La nuova formula della Coppa Italia, che prevede la partecipazione delle società di serie A e B, e di sole 4 compagini di Lega Pro, per quest’anno ha escluso il Bari dalla competizione nazionale che assegna il trofeo tricolore, consentendo al vincitore di accedere all’Europa League. Dopo il turno preliminare, l’unica squadra di C ancora in corsa è il Catanzaro, con l’eliminazione simultanea di Avellino, Padova e Sudtirol.
Sarà quasi impossibile, dunque, che in questa manifestazione si ripeta una pagina di storia come quella scritta dal Bari nel 1983-’84, quando i galletti arrivarono fino alla semifinale del torneo, pur giocando in terza serie.
Uno dei protagonisti di quell’epopea fu Alberto Cavasin, allora roccioso difensore biancorosso. Il sessantacinquenne rammenta nitidamente quei momenti di gloria, di ormai trentasette anni fa. Quando un Bari operaio, allenato da Bolchi e sicuro di sé, dopo aver superato un girone di qualificazione difficilissimo, vincendo sul campo del Taranto e pareggiando le quattro sfide contro Perugia, Lazio, Catanzaro e Juventus, si trovò a dover fronteggiare ancora i bianconeri, nella fase ad eliminazione diretta.
In esclusiva alla nostra redazione, l’esperto allenatore ha dichiarato: “Ricordo bene quelle partite. Vincemmo a Torino, all’andata, per 2-1, con gol di Lopez in pieno recupero. E tutto il popolo barese attese con ansia il ritorno. Noi eravamo una squadra forte, vincemmo la C e poi salimmo, l’anno dopo, in massima serie. Quel Bari era stato costruito per fare risultati importanti, avevamo qualità, esperienza e la giusta dose di gioventù. A volte riguardo quelle partite, su internet. Il “Della Vittoria” pieno faceva venire i brividi. C’era gente già sei ore prima della partita. Trasmetteva una passione infinita. Io non ho dormito, la notte precedente quella gara. Vivevamo a Bari, sapevamo che le aspettative erano alte. I Matarrese erano una proprietà ambiziosa ed importante. Ma affrontavamo campioni come Platini, Scirea, Cabrini. C’era un’energia strabordante quel giorno. Tutta la città era ferma, per quell’evento. Raggiungemmo il 2-2 su rigore, a pochi istanti dal termine, e secondo me quel fantastico pomeriggio fu anche frutto della magia che si respirava nell’aria e ci consentì di superare la Juve, e poi, ai quarti, anche la Fiorentina.”
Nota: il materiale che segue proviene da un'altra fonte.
(** * Houdini: document scrubbing and type-definition synthesis

    A shallow embedding of

    - [src/cmd/utils/scrubSelection.ts] (function [scrubSelection]), and
    - the typescript generator ([typescriptGenerator],
      [generateOperationTypeDefs], [generateFragmentTypeDefs],
      [internalTypeImport], [fragmentKey]),

    together with the properties stated about them.

    GraphQL documents are modelled after the node types of graphql-js
    ([NameNode], [DirectiveNode], ...), restricted to executable documents
    (operations and fragments), which are the documents houdini collects.
    The used-variable set of the scrubber is a [gset string]. *)

From stdpp Require Import base option list strings gmap.
From Stdlib Require Import Ascii.

Set Warnings "-register-all,-clear-no-such-hyp".

(** ** GraphQL syntax trees *)

Module GraphQL.

(** [{ kind: 'Name', value }] *)
Record NameNode := Name { value : string }.

(** [{ kind: 'Variable', name }] *)
Record VariableNode := Var { variable_name : NameNode }.

(** [{ kind: 'NamedType', name }] *)
Record NamedTypeNode := NamedType { namedType_name : NameNode }.

Inductive TypeNode : Type :=
| TypeNamed (type : NamedTypeNode)
| ListType (type : TypeNode)
| NonNullType (type : TypeNode).

(** Values. The parameter [V] is the type of variable occurrences:
    [ValueNode VariableNode] is graphql-js's [ValueNode], and
    [ValueNode Empty_set] is [ConstValueNode], the values of the
    grammar's [Value[Const]], in which no variable can occur. *)
Inductive ValueNode (V : Type) : Type :=
| VariableValue (variable : V)
| IntValue (value : string)
| FloatValue (value : string)
| StringValue (value : string) (block : bool)
| BooleanValue (value : bool)
| NullValue
| EnumValue (value : string)
| ListValue (values : list (ValueNode V))
| ObjectValue (fields : list (ObjectFieldNode V))
with ObjectFieldNode (V : Type) : Type :=
| ObjectField (name : NameNode) (value : ValueNode V).
Lemma X21_solved_nickname_is_taken_witness :
  App.nicknameError
    (App.ui (App.handleStart (fun s => s) (fun s => s)
               (App.run (fun s => s) (fun s => s)
                  (App.handleSolve 95000 "d4"%string
                     (App.mkState PLAYING "Neo"%string EmptyString 5000 0
                        false None EmptyString false false)
                     (App.mkWorld
                        (App.mkState PLAYING "Neo"%string EmptyString 5000 0
                           false None EmptyString false false)
                        (mkStorage None
                           (MOCK_RANKINGS "d1"%string "d2"%string "d3"%string))
                        true 0))
                  [App.ClickHome])))
  = "Nickname already taken. Choose another."%string
  /\ App.gameState
       (App.ui (App.handleStart (fun s => s) (fun s => s)
                  (App.run (fun s => s) (fun s => s)
                     (App.handleSolve 95000 "d4"%string
                        (App.mkState PLAYING "Neo"%string EmptyString 5000 0
                           false None EmptyString false false)
                        (App.mkWorld
                           (App.mkState PLAYING "Neo"%string EmptyString 5000
                              0 false None EmptyString false false)
                           (mkStorage None
                              (MOCK_RANKINGS "d1"%string "d2"%string
                                 "d3"%string))
                           true 0))
                     [App.ClickHome])))
     = App.gameState
         (App.ui (App.run (fun s => s) (fun s => s)
                    (App.handleSolve 95000 "d4"%string
                       (App.mkState PLAYING "Neo"%string EmptyString 5000 0
                          false None EmptyString false false)
                       (App.mkWorld
                          (App.mkState PLAYING "Neo"%string EmptyString 5000
                             0 false None EmptyString false false)
                          (mkStorage None
                             (MOCK_RANKINGS "d1"%string "d2"%string
                                "d3"%string))
                          true 0))
                    [App.ClickHome]))
  /\ App.isScrambling
       (App.ui (App.handleStart (fun s => s) (fun s => s)
                  (App.run (fun s => s) (fun s => s)
                     (App.handleSolve 95000 "d4"%string
                        (App.mkState PLAYING "Neo"%string EmptyString 5000 0
                           false None EmptyString false false)
                        (App.mkWorld
                           (App.mkState PLAYING "Neo"%string EmptyString 5000
                              0 false None EmptyString false false)
                           (mkStorage None
                              (MOCK_RANKINGS "d1"%string "d2"%string
                                 "d3"%string))
                           true 0))
                     [App.ClickHome])))
     = App.isScrambling
         (App.ui (App.run (fun s => s) (fun s => s)
                    (App.handleSolve 95000 "d4"%string
                       (App.mkState PLAYING "Neo"%string EmptyString 5000 0
                          false None EmptyString false false)
                       (App.mkWorld
                          (App.mkState PLAYING "Neo"%string EmptyString 5000
                             0 false None EmptyString false false)
                          (mkStorage None
                             (MOCK_RANKINGS "d1"%string "d2"%string
                                "d3"%string))
                          true 0))
                    [App.ClickHome]))
  /\ App.timers
       (App.handleStart (fun s => s) (fun s => s)
          (App.run (fun s => s) (fun s => s)
             (App.handleSolve 95000 "d4"%string
                (App.mkState PLAYING "Neo"%string EmptyString 5000 0
                   false None EmptyString false false)
                (App.mkWorld
                   (App.mkState PLAYING "Neo"%string EmptyString 5000 0
                      false None EmptyString false false)
                   (mkStorage None
                      (MOCK_RANKINGS "d1"%string "d2"%string "d3"%string))
                   true 0))
             [App.ClickHome]))
     = App.timers
         (App.run (fun s => s) (fun s => s)
            (App.handleSolve 95000 "d4"%string
               (App.mkState PLAYING "Neo"%string EmptyString 5000 0
                  false None EmptyString false false)
               (App.mkWorld
                  (App.mkState PLAYING "Neo"%string EmptyString 5000 0
                     false None EmptyString false false)
                  (mkStorage None
                     (MOCK_RANKINGS "d1"%string "d2"%string "d3"%string))
                  true 0))
            [App.ClickHome])
  /\ App.isScrambling
       (App.ui (App.handleRetry
                  (App.run (fun s => s) (fun s => s)
                     (App.handleSolve 95000 "d4"%string
                        (App.mkState PLAYING "Neo"%string EmptyString 5000 0
                           false None EmptyString false false)
                        (App.mkWorld
                           (App.mkState PLAYING "Neo"%string EmptyString 5000
                              0 false None EmptyString false false)
                           (mkStorage None
                              (MOCK_RANKINGS "d1"%string "d2"%string
                                 "d3"%string))
                           true 0))
                     [App.ClickHome])))
     = true.
Proof.
  apply (X21_solved_nickname_is_taken (fun s => s) (fun s => s) 95000
           "d4"%string
           (App.mkState PLAYING "Neo"%string EmptyString 5000 0
              false None EmptyString false false)
           (App.mkWorld
              (App.mkState PLAYING "Neo"%string EmptyString 5000 0
                 false None EmptyString false false)
              (mkStorage None
                 (MOCK_RANKINGS "d1"%string "d2"%string "d3"%string))
              true 0)
           [App.ClickHome]).
  - reflexivity.
  - reflexivity.
  - discriminate.
  - reflexivity.
Defined.
(** X16.  The operand stack cannot overflow on a postfix sequence of at
    most [MAX_TOKENS] tokens, and the parser never produces a longer one:
    evaluating what [infix_to_postfix] returns never fails with "Value
    stack overflow". *)
Theorem evaluate_never_overflows (expr : list ascii) (toks : TokenList) :
  infix_to_postfix expr = Ok toks ->
  count toks <= MAX_TOKENS
  /\ evaluate_postfix toks <> Err ValueStackOverflow.
Proof.
  intros Hparse. pose proof (infix_to_postfix_count expr toks Hparse) as Hc.
  split; [assumption | ].
  unfold evaluate_postfix.
  pose proof (eval_tokens_no_overflow toks [] ltac:(cbn; lia)) as H.
  destruct (eval_tokens toks []) as [stk | e | ]; cbn [bind];
    [ | congruence | discriminate].
  destruct stk as [ | v [ | ? ?]]; discriminate.
Qed.

Lemma evaluate_never_overflows_witness :
  evaluate_postfix (map cstr ["2"; "3"; "4"; "*"; "+"]%string)
  <> Err ValueStackOverflow.
Proof.
  exact (proj2 (evaluate_never_overflows (cstr "2+3*4")
                  (map cstr ["2"; "3"; "4"; "*"; "+"]%string)
                  ltac:(vm_compute; reflexivity))).
Defined.

(** ** Evaluating a sequence in two parts *)

(** X18.  Postfix sequences compose: evaluating [a ++ b] is evaluating
    [a] and then [b] on the stack that [a] leaves; an error in [a] is the
    error of the whole, and [b] is not looked at. *)
Theorem eval_tokens_app (a b : TokenList) (stk : NumStack) :
  eval_tokens (a ++ b) stk = bind (eval_tokens a stk) (eval_tokens b).
Proof.
  revert stk. induction a as [ | t a IH]; intros stk; cbn [app eval_tokens];
    [reflexivity | ].
  destruct (is_operator_token t).
  - rewrite bind_assoc.
    destruct (apply_op (first_char t) stk); cbn [bind]; [apply IH | | ];
      reflexivity.
  - destruct (erange (strtoll t) || negb (converted (strtoll t))
              || negb match endptr (strtoll t) with [] => true | _ => false end);
      [reflexivity | ].
    rewrite bind_assoc.
    destruct (or_fail (ns_push stk (value (strtoll t))) ValueStackOverflow);
      cbn [bind]; [apply IH | | ]; reflexivity.
Qed.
Il sogno continuò, infatti, contro i toscani, sconfitti 2-1 sia all’andata sia al ritorno: “I viola riuscimmo a batterli perché il loro campionato era finito, e li superammo quanto a grinta e determinazione, nonostante avessero in organico gente come Passarella e Bertoni. Potevamo farcela anche con il Verona, in semifinale. Ma gli scaligeri, allenati da Bagnoli, giocarono partite umili, e noi arrivammo più stanchi di loro, perché troppo impegnati a centrare la promozione in B. Fu un vero peccato non coronare quell’impresa con un successo che sarebbe stato storico.” Una di quelle storie da ricordare, che, se il format del trofeo nazionale resterà quello attuale, saranno sempre più rare.